Wetenschap
1. Eerste voorwaarden:
* Dezelfde snelheid: Beide stenen beginnen met dezelfde opwaartse snelheid.
* verschillende massa's: De ene steen is zwaarder (heeft meer massa) dan de andere.
2. Ascent:
* Gelijke initiële kinetische energie: Omdat ze dezelfde beginsnelheid hebben, hebben ze allebei dezelfde initiële kinetische energie (KE =1/2 * MV^2, waarbij M massa is en V snelheid is).
* werk gedaan door zwaartekracht: Gravity doet negatief werk op beide stenen en vertraagt ze terwijl ze stijgen.
* Hoogte bereikt: De steen met de mindere massa zal een iets hogere hoogte bereiken. Dit komt omdat de lichtere steen een lagere zwaartekracht heeft die erop werkt, wat betekent dat het minder kinetische energie verliest aan de zwaartekracht tijdens zijn beklimming.
3. Descent:
* Versnelling als gevolg van de zwaartekracht: Beide stenen ervaren dezelfde versnelling als gevolg van zwaartekracht (g =9,8 m/s²) tijdens hun afdaling.
* Tijd van de herfst: De steen met de mindere massa duurt iets langer om terug te vallen op de grond. Dit komt omdat de lichtere steen minder zwaartekracht ervaart en dus met een iets langzamere snelheid versnelt.

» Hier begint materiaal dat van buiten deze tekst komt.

(* ===== verification/IntegrationTests.v ===== *)
(** The inline tests of the harness ([dstate-integration/src]: [interceptor.rs],
    [transport.rs], [cluster.rs]) on the model, under their names.  Messages are encoded
    by the concrete codec of [Traits]. *)
From Stdlib Require Import SpecFloat.
From stdpp Require Import prelude gmap fin_maps strings pretty.
From S2P Require Import Prelude Node Clock Types ViewMap ShardCore SyncLogic ChangeFeed.
From S2P Require Import Versioning Lifecycle Diagnostics Engine Traits Interceptor Transport.
From S2P Require Import Cluster Testing.

Local Existing Instance map_to_list_iter.
Local Existing Instance state_bits.
Local Instance wire_bits : Bincode WireMessage := bit_codec.

(** ** interceptor.rs *)

Definition ctx (tick msg_id : Z) : InterceptContext := mkInterceptContext tick msg_id 42.
Definition is_drop (a : InterceptAction) : bool := match a with Drop => true | _ => false end.
Definition is_deliver (a : InterceptAction) : bool := match a with Deliver _ => true | _ => false end.
(** [b"hello"], [b"x"], [b"hello world"]. *)
Definition hello : bytes := [104; 101; 108; 108; 111].
Definition x : bytes := [120].
Definition hello_world : bytes := hello ++ [32; 119; 111; 114; 108; 100].

Definition passthrough_delivers : outcome unit :=
  let '(_, action) := intercept mkPassThrough (node 1) (node 2) hello (ctx 0 0) in
  match action with Deliver d => assert_eq d hello | _ => Panicked "not delivered" end.

Definition drop_all_drops : outcome unit :=
  let '(_, action) := intercept mkDropAll (node 1) (node 2) hello (ctx 0 0) in
  assert (is_drop action).

(** The actions of an interceptor on the messages 0 to 99. *)
Definition hundred_actions {I} `{NetworkInterceptor I} (i : I) : list InterceptAction :=
  (foldl (λ '(i, actions) id,
      let '(i, action) := intercept i (node 1) (node 2) x (ctx 0 id) in (i, actions ++ [action]))
    (i, []) (seqZ 0 100)).2.

Definition drop_rate_deterministic : outcome unit :=
  let half := f64_div (f64_of_u64 1) (f64_of_u64 2) in
  dr ← drop_rate_new half 12345;
  let actions := hundred_actions dr in
  assert (forallb (λ a, is_drop a || is_deliver a) actions);;
  let dropped := length (filter (λ a, is_drop a = true) actions) in
  let delivered := length (filter (λ a, is_deliver a = true) actions) in
  assert (bool_decide (0 < dropped)%nat && bool_decide (0 < delivered)%nat);;
  dr2 ← drop_rate_new half 12345;
  let dropped2 := length (filter (λ a, is_drop a = true) (hundred_actions dr2)) in
  assert_eq dropped dropped2.

Definition symmetric_partition : outcome unit :=
  let p := partition_symmetric [node 1] [node 2] in
  let '(p, action) := intercept p (node 1) (node 2) x (ctx 0 0) in
  assert (is_drop action);;
  let '(p, action) := intercept p (node 2) (node 1) x (ctx 0 1) in
  assert (is_drop action);;
  let '(_, action) := intercept p (node 1) (node 3) x (ctx 0 2) in
  assert (is_deliver action).

Definition asymmetric_partition : outcome unit :=
  let p := partition_asymmetric [node 1] [node 2] in
  let '(p, action) := intercept p (node 1) (node 2) x (ctx 0 0) in
  assert (is_drop action);;
  let '(_, action) := intercept p (node 2) (node 1) x (ctx 0 1) in
  assert (is_deliver action).

Definition test_delay_ticks : outcome unit :=
  let '(_, action) := intercept (mkDelayTicks 3) (node 1) (node 2) x (ctx 0 0) in
  match action with Delay _ ticks => assert_eq ticks 3 | _ => Panicked "not delayed" end.

Definition duplicate_all : outcome unit :=
  let '(_, action) := intercept mkDuplicateAll (node 1) (node 2) x (ctx 0 0) in
  match action with
  | DeliverMany copies =>
      assert_eq (length copies) 2%nat;;
      assert_eq (copies !! 0%nat) (copies !! 1%nat)
  | _ => Panicked "expected DeliverMany"
  end.

(** [u8::count_ones]. *)
Definition count_ones (b : Z) : nat := length (filter (λ i, Z.testbit b i = true) (seqZ 0 8)).

Definition corrupt_bytes_flips_bit : outcome unit :=
  let '(_, action) := intercept (mkCorruptBytes 42) (node 1) (node 2) hello_world (ctx 0 0) in
  match action with
  | Deliver bytes =>
      assert (negb (bool_decide (bytes = hello_world)));;
      let diff_count := sum_list (zip_with (λ a b, count_ones (Z.lxor a b)) bytes hello_world) in
      assert_eq diff_count 1%nat
  | _ => Panicked "expected Deliver"
  end.

Definition interceptor_tests : list (outcome unit) :=
  [passthrough_delivers; drop_all_drops; drop_rate_deterministic; symmetric_partition;
   asymmetric_partition; test_delay_ticks; duplicate_all; corrupt_bytes_flips_bit].

(** ** transport.rs *)

Definition test_msg : WireMessage := WireSync (RequestSnapshot "test" (node 1)).
Definition send_test (t : MockTransport) (from to : nat) : MockTransport :=
  transport_send t (node from) (node to) test_msg.
Definition delivered_now (t : MockTransport) : MockTransport * list DeliveredMessage :=
  let '(t, result) := deliver_due t in (t, delivered result).
(** [for _ in 0..n { advance_tick; assert!(deliver_due().delivered.is_empty()) }]. *)
Definition quiet_ticks (n : Z) (t : MockTransport) : outcome MockTransport :=
  foldl (λ t _,
      t ← t;
      let '(t, delivered) := delivered_now (advance_tick t) in
      assert_eq (length delivered) 0%nat;;
      Done t)
    (Done t) (seqZ 0 n).

Definition send_and_deliver : outcome unit :=
  let transport := send_test (transport_new 42) 1 2 in
  let '(transport, result) := delivered_now transport in
  assert_eq (length result) 0%nat;;
  let '(_, result) := delivered_now (advance_tick transport) in
  assert_eq (length result) 1%nat;;
  assert_eq (dm_from <$> result) [node 1];;
  assert_eq (dm_to <$> result) [node 2].

Definition broadcast_sends_to_all_except_self : outcome unit :=
  let all := [node 1; node 2; node 3] in
  let transport := transport_broadcast (transport_new 42) (node 1) test_msg all in
  assert_eq (in_flight_count transport) 2%nat;;
  let '(_, result) := delivered_now (advance_tick transport) in
  assert_eq (length result) 2%nat.

Definition drop_all_interceptor : outcome unit :=
  let transport := add_interceptor (transport_new 42) (dyn mkDropAll) in
  let transport := send_test transport 1 2 in
  assert_eq (in_flight_count transport) 0%nat;;
  let '(_, result) := delivered_now (advance_tick transport) in
  assert_eq (length result) 0%nat.

Definition delay_interceptor : outcome unit :=
  let transport := add_interceptor (transport_new 42) (dyn (mkDelayTicks 3)) in
  let transport := send_test transport 1 2 in
  transport ← quiet_ticks 3 transport;
  let '(_, result) := delivered_now (advance_tick transport) in
  assert_eq (length result) 1%nat.

Definition duplicate_interceptor : outcome unit :=
  let transport := add_interceptor (transport_new 42) (dyn mkDuplicateAll) in
  let transport := send_test transport 1 2 in
  assert_eq (in_flight_count transport) 2%nat;;
  let '(_, result) := delivered_now (advance_tick transport) in
  assert_eq (length result) 2%nat.

Definition clear_interceptors_restores_clean_network : outcome unit :=
  let transport := add_interceptor (transport_new 42) (dyn mkDropAll) in
  let transport := send_test transport 1 2 in
  assert_eq (in_flight_count transport) 0%nat;;
  let transport := clear_interceptors transport in
  let transport := send_test transport 1 2 in
  assert_eq (in_flight_count transport) 1%nat.

Definition corrupted_message_detected : outcome unit :=
  let transport := add_interceptor (transport_new 42) (dyn (mkCorruptBytes 99)) in
  let msg := WireSync (FullSnapshot "test" (node 1) (generation_new 1 1) 1 [1; 2; 3]) in
  let transport := transport_send transport (node 1) (node 2) msg in
  let '(_, result) := deliver_due (advance_tick transport) in
  assert_eq (length (delivered result) + length (corrupted result))%nat 1%nat.

Definition duplicate_then_delay_preserves_both_copies : outcome unit :=
  let transport := add_interceptor (transport_new 42) (dyn mkDuplicateAll) in
  let transport := add_interceptor transport (dyn (mkDelayTicks 2)) in
  let transport := send_test transport 1 2 in
  transport ← quiet_ticks 2 transport;
  let '(_, result) := delivered_now (advance_tick transport) in
  assert_eq (length result) 2%nat.

Definition delay_zero_delivers_next_tick : outcome unit :=
  let transport := add_interceptor (transport_new 42) (dyn (mkDelayTicks 0)) in
  let transport := send_test transport 1 2 in
  let '(transport, result) := delivered_now transport in
  assert_eq (length result) 0%nat;;
  let '(_, result) := delivered_now (advance_tick transport) in
  assert_eq (length result) 1%nat.

Definition drop_in_flight_for_node : outcome unit :=
  let transport := send_test (transport_new 42) 1 2 in
  let transport := send_test transport 3 2 in
  assert_eq (in_flight_count transport) 2%nat;;
  let transport := drop_in_flight_for transport (node 1) in
  assert_eq (in_flight_count transport) 1%nat;;
  let '(_, result) := delivered_now (advance_tick transport) in
  assert_eq (length result) 1%nat;;
  assert_eq (dm_from <$> result) [node 3].

Definition transport_tests : list (outcome unit) :=
  [send_and_deliver; broadcast_sends_to_all_except_self; drop_all_interceptor;
   delay_interceptor; duplicate_interceptor; clear_interceptors_restores_clean_network;
   corrupted_message_detected; duplicate_then_delay_preserves_both_copies;
   delay_zero_delivers_next_tick; drop_in_flight_for_node].

(** ** cluster.rs *)
Local Abbreviation test_cluster := (MockCluster TestState TestState (ViewMap TestState)).

Definition default_config : StateConfig := StateConfig_default.
Definition set_state_on (c : test_cluster) (i : nat) (f : TestState → TestState) :
    outcome test_cluster :=
  cluster_mutate c (node i) f (λ s, s) UrgencyDefault.
Definition intercepted (c : test_cluster) (d : DynInterceptor) : test_cluster :=
  set_transport c (add_interceptor (mc_transport c) d).
(** [settle], its ticks ignored. *)
Definition settled (c : test_cluster) : outcome test_cluster := '(c, _) ← settle c; Done c.
(** [cluster.engine(observer).get_view(&origin).unwrap().value]. *)
Definition seen (c : test_cluster) (observer origin : nat) : outcome TestState :=
  e ← cluster_engine c (node observer);
  vo ← unwrap (engine_get_view e (node origin));
  Done (vo_value vo).

Definition create_cluster_with_test_state : outcome unit :=
  cluster ← with_test_state 3 default_config;
  assert_eq (node_count cluster) 3%nat;;
  for_each (seq 0 3) (λ id,
    e ← cluster_engine cluster (node id);
    assert_eq (engine_view_count e) 3%nat).

Definition mutate_and_settle_propagates_to_all : outcome unit :=
  cluster ← with_test_state 3 default_config;
  cluster ← set_state_on cluster 0 (λ _, mkTestState 42 "hello");
  '(cluster, ticks) ← settle cluster;
  assert (bool_decide (0 < ticks)%nat);;
  for_each (seq 0 3) (λ id,
    view ← seen cluster id 0;
    assert_eq (ts_counter view) 42;;
    assert_eq (ts_label view) "hello"%string).

Definition multiple_mutations_converge : outcome unit :=
  cluster ← with_test_state 3 default_config;
  cluster ← foldl (λ cluster i,
      cluster ← cluster;
      set_state_on cluster i (λ _, mkTestState ((Z.of_nat i + 1) * 10) ("node" +:+ pretty i)))
    (Done cluster) (seq 0 3);
  cluster ← settled cluster;
  for_each (seq 0 3) (λ observer, for_each (seq 0 3) (λ origin,
    view ← seen cluster observer origin;
    assert_eq (ts_counter view) ((Z.of_nat origin + 1) * 10);;
    assert_eq (ts_label view) ("node" +:+ pretty origin)%string)).

Definition node_removal_stops_message_delivery : outcome unit :=
  cluster ← with_test_state 3 default_config;
  cluster ← settled cluster;
  let cluster := remove_node cluster (node 2) in
  assert_eq (node_count cluster) 2%nat;;
  cluster ← set_state_on cluster 0 (set_counter 99);
  cluster ← settled cluster;
  view ← seen cluster 1 0;
  assert_eq (ts_counter view) 99.

Definition network_partition_prevents_propagation : outcome unit :=
  cluster ← with_test_state 3 default_config;
  cluster ← settled cluster;
  let cluster := intercepted cluster (dyn (partition_symmetric [node 0] [node 2])) in
  cluster ← set_state_on cluster 0 (set_counter 77);
  cluster ← settled cluster;
  v1 ← seen cluster 1 0;
  assert_eq (ts_counter v1) 77;;
  v2 ← seen cluster 2 0;
  assert_eq (ts_counter v2) 0.

Definition partition_heal_allows_convergence : outcome unit :=
  cluster ← with_test_state 2 default_config;
  cluster ← settled cluster;
  let cluster := intercepted cluster (dyn (partition_symmetric [node 0] [node 1])) in
  cluster ← set_state_on cluster 0 (set_counter 100);
  cluster ← settled cluster;
  v ← seen cluster 1 0;
  assert_eq (ts_counter v) 0;;
  let cluster := set_transport cluster (clear_interceptors (mc_transport cluster)) in
  cluster ← set_state_on cluster 0 (set_counter 200);
  cluster ← settled cluster;
  v ← seen cluster 1 0;
  assert_eq (ts_counter v) 200.

Definition settle_returns_tick_count : outcome unit :=
  cluster ← with_test_state 2 default_config;
  cluster ← set_state_on cluster 0 (set_counter 1);
  '(_, ticks) ← settle cluster;
  assert (bool_decide (1 ≤ ticks)%nat && bool_decide (ticks ≤ 10)%nat).

Definition duplicate_messages_handled_idempotently : outcome unit :=
  cluster ← with_test_state 2 default_config;
  cluster ← settled cluster;
  let cluster := intercepted cluster (dyn mkDuplicateAll) in
  cluster ← set_state_on cluster 0 (set_counter 42);
  cluster ← settled cluster;
  v ← seen cluster 1 0;
  assert_eq (ts_counter v) 42.

Definition single_node_cluster_settles_immediately : outcome unit :=
  cluster ← with_test_state 1 default_config;
  cluster ← set_state_on cluster 0 (set_counter 1);
  '(_, ticks) ← settle cluster;
  assert (bool_decide (ticks ≤ 20)%nat).

Definition hard_remove_purges_in_flight : outcome unit :=
  cluster ← with_test_state 3 default_config;
  cluster ← settled cluster;
  cluster ← set_state_on cluster 0 (set_counter 42);
  assert (bool_decide (0 < cluster_in_flight_count cluster)%nat);;
  let cluster := remove_node_hard cluster (node 0) in
  assert_eq (cluster_in_flight_count cluster) 0%nat.

Definition tick_n_advances_multiple_ticks : outcome unit :=
  cluster ← with_test_state 2 default_config;
  cluster ← tick_n cluster 5;
  assert_eq (mc_current_tick cluster) 5.

(** The test only reads the counter. *)
Definition corrupted_messages_tracked : outcome unit :=
  cluster ← with_test_state 2 default_config;
  cluster ← settled cluster;
  let cluster := intercepted cluster (dyn (mkCorruptBytes 99)) in
  cluster ← set_state_on cluster 0 (set_counter 1);
  cluster ← tick_n cluster 5;
  let _ := mc_corrupted_count cluster in
  Done ().

Definition cluster_tests : list (outcome unit) :=
  [create_cluster_with_test_state; mutate_and_settle_propagates_to_all;
   multiple_mutations_converge; node_removal_stops_message_delivery;
   network_partition_prevents_propagation; partition_heal_allows_convergence;
   settle_returns_tick_count; duplicate_messages_handled_idempotently;
   single_node_cluster_settles_immediately; hard_remove_purges_in_flight;
   tick_n_advances_multiple_ticks; corrupted_messages_tracked].

(** ** All of them pass *)
Example interceptor_tests_pass : failures interceptor_tests = [].
Proof. vm_compute. reflexivity. Qed.

Example transport_tests_pass : failures transport_tests = [].
Proof. vm_compute. reflexivity. Qed.

Example cluster_tests_pass : failures cluster_tests = [].
Proof. vm_compute. reflexivity. Qed.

* Impactsnelheid: Beide stenen zullen de grond raken met dezelfde laatste snelheid . Dit komt omdat ze begonnen met dezelfde beginsnelheid, en de versnelling van de zwaartekracht werkt gelijkelijk op beide, ongeacht de massa.
Samenvattend:
* De lichtere steen gaat iets hoger dan de zwaardere steen.
* De lichtere steen kost een iets langere tijd om terug te vallen op de grond.
* Beide stenen zullen de grond raken met dezelfde uiteindelijke snelheid.
Belangrijke opmerking: Luchtweerstand kan een rol spelen, vooral als de stenen aanzienlijk verschillen van vorm of grootte. Luchtweerstand zal in het algemeen ervoor zorgen dat de zwaardere steen iets sneller valt, omdat deze minder wordt beïnvloed door luchtweerstand.